Work instruction ->
Write out every entry below word for word, leaving nothing out.

(Stored data entries)

#[local] Obligation Tactic := idtac.

#[local] Program Instance ref_pandas_laws : PandasLaws ref_pandas := {|
  records f := f; names df := df.*1; cells := column; values s := s; entry s v := s v
|}.
Next Obligation.
  intros s Hs. repeat (apply elem_of_cons in Hs as [->|Hs]; [reflexivity|]). by apply elem_of_nil in Hs.
Qed.
Next Obligation. intros x. apply (ones_no_boolean (S x)). Qed.
Next Obligation.
  intros data n Hnd HF. eexists. split; [by apply (ref_dataframe_even data n)|].
  split; [by rewrite <- list_fmap_compose|]. intros c Hc. cbn.
  rewrite (column_elem _ (c.1, VNum <$> c.2)); [done | | ].
  - by rewrite <- list_fmap_compose.
  - by apply (list_elem_of_fmap_2 (fun c : string * list nat => (c.1, VNum <$> c.2))).
Qed.
Next Obligation. exact ref_dataframe_uneven. Qed.
Next Obligation. exact ref_to_csv_records. Qed.
Next Obligation.
  intros f ns Hnd _ _ _. eexists. split; [reflexivity|]. split.
  - rewrite fmap_imap. cbn. clear. induction ns as [|n ns IH]; [done|]. cbn. f_equal. exact IH.
  - intros i n Hi. eexists. split; [apply (read_csv_column f ns 0 i n Hnd Hi)|]. apply read_csv_numbers.
Qed.
Next Obligation.
  intros df var val cols Hne Hn Hc. pose proof (columns_of_data df cols Hn Hc) as <-.
  by apply column_two.
Qed.
Next Obligation. intros df c vs H. exists vs. cbn. by rewrite H. Qed.
Next Obligation. intros df c c' s vs _ _. apply column_replace. Qed.
Next Obligation. intros s. done. Qed.
Next Obligation.
  intros df c c' vs ws H1 H2 _. cbn. rewrite H1, (column_map (keep (ref_present <$> vs))), H2. done.
Qed.
Next Obligation. intros s ns ->. cbn. by rewrite text_of_texts. Qed.
Next Obligation. intros s ns n ->. cbn. by rewrite <- list_fmap_compose. Qed.
Next Obligation. intros df mask c vs H _. cbn. by rewrite (column_map (keep mask)), H. Qed.
Next Obligation. done. Qed.
Next Obligation. done. Qed.
Next Obligation. done. Qed.
Next Obligation. done. Qed.
Next Obligation.
  intros df key c ns vs H1 H2 _. cbn. unfold ref_agg. rewrite H1, H2. eexists. split; [reflexivity|].
  cbn. rewrite text_of_texts. split.
  - intros n. apply bool_decide_ext, firsts_in.
  - do 3 eexists. do 3 (split; [reflexivity|]). intros n _. cbn. rewrite group_texts. done.
Qed.
Next Obligation. intros t c c' s. cbn. by destruct (decide (c' = c)) as [->|]; case_bool_decide. Qed.
Next Obligation. done. Qed.
Next Obligation. intros a b v x y Ha Hb. cbn. unfold pointwise. by rewrite Ha, Hb. Qed.
Next Obligation. intros a b v x y Ha Hb. cbn. unfold pointwise. by rewrite Ha, Hb. Qed.
Next Obligation. intros a y v x Ha. cbn. by rewrite Ha. Qed.
Next Obligation. intros a v x Ha. cbn. by rewrite Ha. Qed.
Next Obligation. intros q a v x Ha. cbn. by rewrite Ha. Qed.
Next Obligation. intros t c s v x Hs Hx. cbn in *. by rewrite Hs, Hx. Qed.

(** ** At a concrete input *)
Section witnesses.
#[local] Existing Instance ref_runtime.
#[local] Existing Instance ref_laws.

(** Two measures of each variant, under a line of titles. *)
Definition demo_rows : list (list string) :=
  [["Sans demon"; "Demon rust"; "Demon c"];
   [ones 3; ones 9; ones 8]; [ones 5; ones 7; EmptyString]]%string.

Lemma graph_statistics_witness :
  exists df t, @shown ref_pandas demo_rows =
      [("Sans_demon", [2; 4]); ("Demon_rust", [8; 6]); ("Demon_c", [7])]%string%nat /\
    @generate_overhead_graph ref_pandas (fun _ _ => None) (Some demo_rows) [] =
    (Ok tt, graph_of df t (@shown ref_pandas demo_rows)).
Proof.
  destruct (@graph_statistics ref_pandas ref_pandas_laws (fun _ _ => None) (fun _ _ => eq_refl) demo_rows demo_rows eq_refl)
    as (df & t & _ & _ & H); [discriminate | repeat constructor | repeat constructor |].
  exists df, t. split; [reflexivity | exact H].
Defined.

(** The clock of the measures counts its readings. *)
Definition ref_tests (net_rust net_c : network) : @temps nat :=
  @tests_of_overhead ref_pandas _ (fun n => n) (fun start stop n => (stop - start)%nat) (fun _ => Ok 0) net_rust net_c.

Lemma ref_unchanged t : @unchanged ref_pandas t.
Proof.
  repeat constructor; cbn; apply Forall_true; intros x; cbn; by rewrite read_ones_ones.
Qed.

End witnesses.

Task solution ->
#[local] Obligation Tactic := idtac.

#[local] Program Instance ref_pandas_laws : PandasLaws ref_pandas := {|
  records f := f; names df := df.*1; cells := column; values s := s; entry s v := s v
|}.
Next Obligation.
  intros s Hs. repeat (apply elem_of_cons in Hs as [->|Hs]; [reflexivity|]). by apply elem_of_nil in Hs.
Qed.
Next Obligation. intros x. apply (ones_no_boolean (S x)). Qed.
Next Obligation.
  intros data n Hnd HF. eexists. split; [by apply (ref_dataframe_even data n)|].
  split; [by rewrite <- list_fmap_compose|]. intros c Hc. cbn.
  rewrite (column_elem _ (c.1, VNum <$> c.2)); [done | | ].
  - by rewrite <- list_fmap_compose.
  - by apply (list_elem_of_fmap_2 (fun c : string * list nat => (c.1, VNum <$> c.2))).
Qed.
Next Obligation. exact ref_dataframe_uneven. Qed.
Next Obligation. exact ref_to_csv_records. Qed.
Next Obligation.
  intros f ns Hnd _ _ _. eexists. split; [reflexivity|]. split.
  - rewrite fmap_imap. cbn. clear. induction ns as [|n ns IH]; [done|]. cbn. f_equal. exact IH.
  - intros i n Hi. eexists. split; [apply (read_csv_column f ns 0 i n Hnd Hi)|]. apply read_csv_numbers.
Qed.
Next Obligation.
  intros df var val cols Hne Hn Hc. pose proof (columns_of_data df cols Hn Hc) as <-.
  by apply column_two.
Qed.
Next Obligation. intros df c vs H. exists vs. cbn. by rewrite H. Qed.
Next Obligation. intros df c c' s vs _ _. apply column_replace. Qed.
Next Obligation. intros s. done. Qed.
Next Obligation.
  intros df c c' vs ws H1 H2 _. cbn. rewrite H1, (column_map (keep (ref_present <$> vs))), H2. done.
Qed.
Next Obligation. intros s ns ->. cbn. by rewrite text_of_texts. Qed.
Next Obligation. intros s ns n ->. cbn. by rewrite <- list_fmap_compose. Qed.
Next Obligation. intros df mask c vs H _. cbn. by rewrite (column_map (keep mask)), H. Qed.
Next Obligation. done. Qed.
Next Obligation. done. Qed.
Next Obligation. done. Qed.
Next Obligation. done. Qed.
Next Obligation.
  intros df key c ns vs H1 H2 _. cbn. unfold ref_agg. rewrite H1, H2. eexists. split; [reflexivity|].
  cbn. rewrite text_of_texts. split.
  - intros n. apply bool_decide_ext, firsts_in.
  - do 3 eexists. do 3 (split; [reflexivity|]). intros n _. cbn. rewrite group_texts. done.
Qed.
Next Obligation. intros t c c' s. cbn. by destruct (decide (c' = c)) as [->|]; case_bool_decide. Qed.
Next Obligation. done. Qed.
Next Obligation. intros a b v x y Ha Hb. cbn. unfold pointwise. by rewrite Ha, Hb. Qed.
Next Obligation. intros a b v x y Ha Hb. cbn. unfold pointwise. by rewrite Ha, Hb. Qed.
Next Obligation. intros a y v x Ha. cbn. by rewrite Ha. Qed.
Next Obligation. intros a v x Ha. cbn. by rewrite Ha. Qed.
Next Obligation. intros q a v x Ha. cbn. by rewrite Ha. Qed.
Next Obligation. intros t c s v x Hs Hx. cbn in *. by rewrite Hs, Hx. Qed.

(** ** At a concrete input *)
Section witnesses.
#[local] Existing Instance ref_runtime.
#[local] Existing Instance ref_laws.

(** Two measures of each variant, under a line of titles. *)
Definition demo_rows : list (list string) :=
  [["Sans demon"; "Demon rust"; "Demon c"];
   [ones 3; ones 9; ones 8]; [ones 5; ones 7; EmptyString]]%string.

Lemma graph_statistics_witness :
  exists df t, @shown ref_pandas demo_rows =
      [("Sans_demon", [2; 4]); ("Demon_rust", [8; 6]); ("Demon_c", [7])]%string%nat /\
    @generate_overhead_graph ref_pandas (fun _ _ => None) (Some demo_rows) [] =
    (Ok tt, graph_of df t (@shown ref_pandas demo_rows)).
Proof.
  destruct (@graph_statistics ref_pandas ref_pandas_laws (fun _ _ => None) (fun _ _ => eq_refl) demo_rows demo_rows eq_refl)
    as (df & t & _ & _ & H); [discriminate | repeat constructor | repeat constructor |].
  exists df, t. split; [reflexivity | exact H].
Defined.

(** The clock of the measures counts its readings. *)
Definition ref_tests (net_rust net_c : network) : @temps nat :=
  @tests_of_overhead ref_pandas _ (fun n => n) (fun start stop n => (stop - start)%nat) (fun _ => Ok 0) net_rust net_c.

Lemma ref_unchanged t : @unchanged ref_pandas t.
Proof.
  repeat constructor; cbn; apply Forall_true; intros x; cbn; by rewrite read_ones_ones.
Qed.

End witnesses.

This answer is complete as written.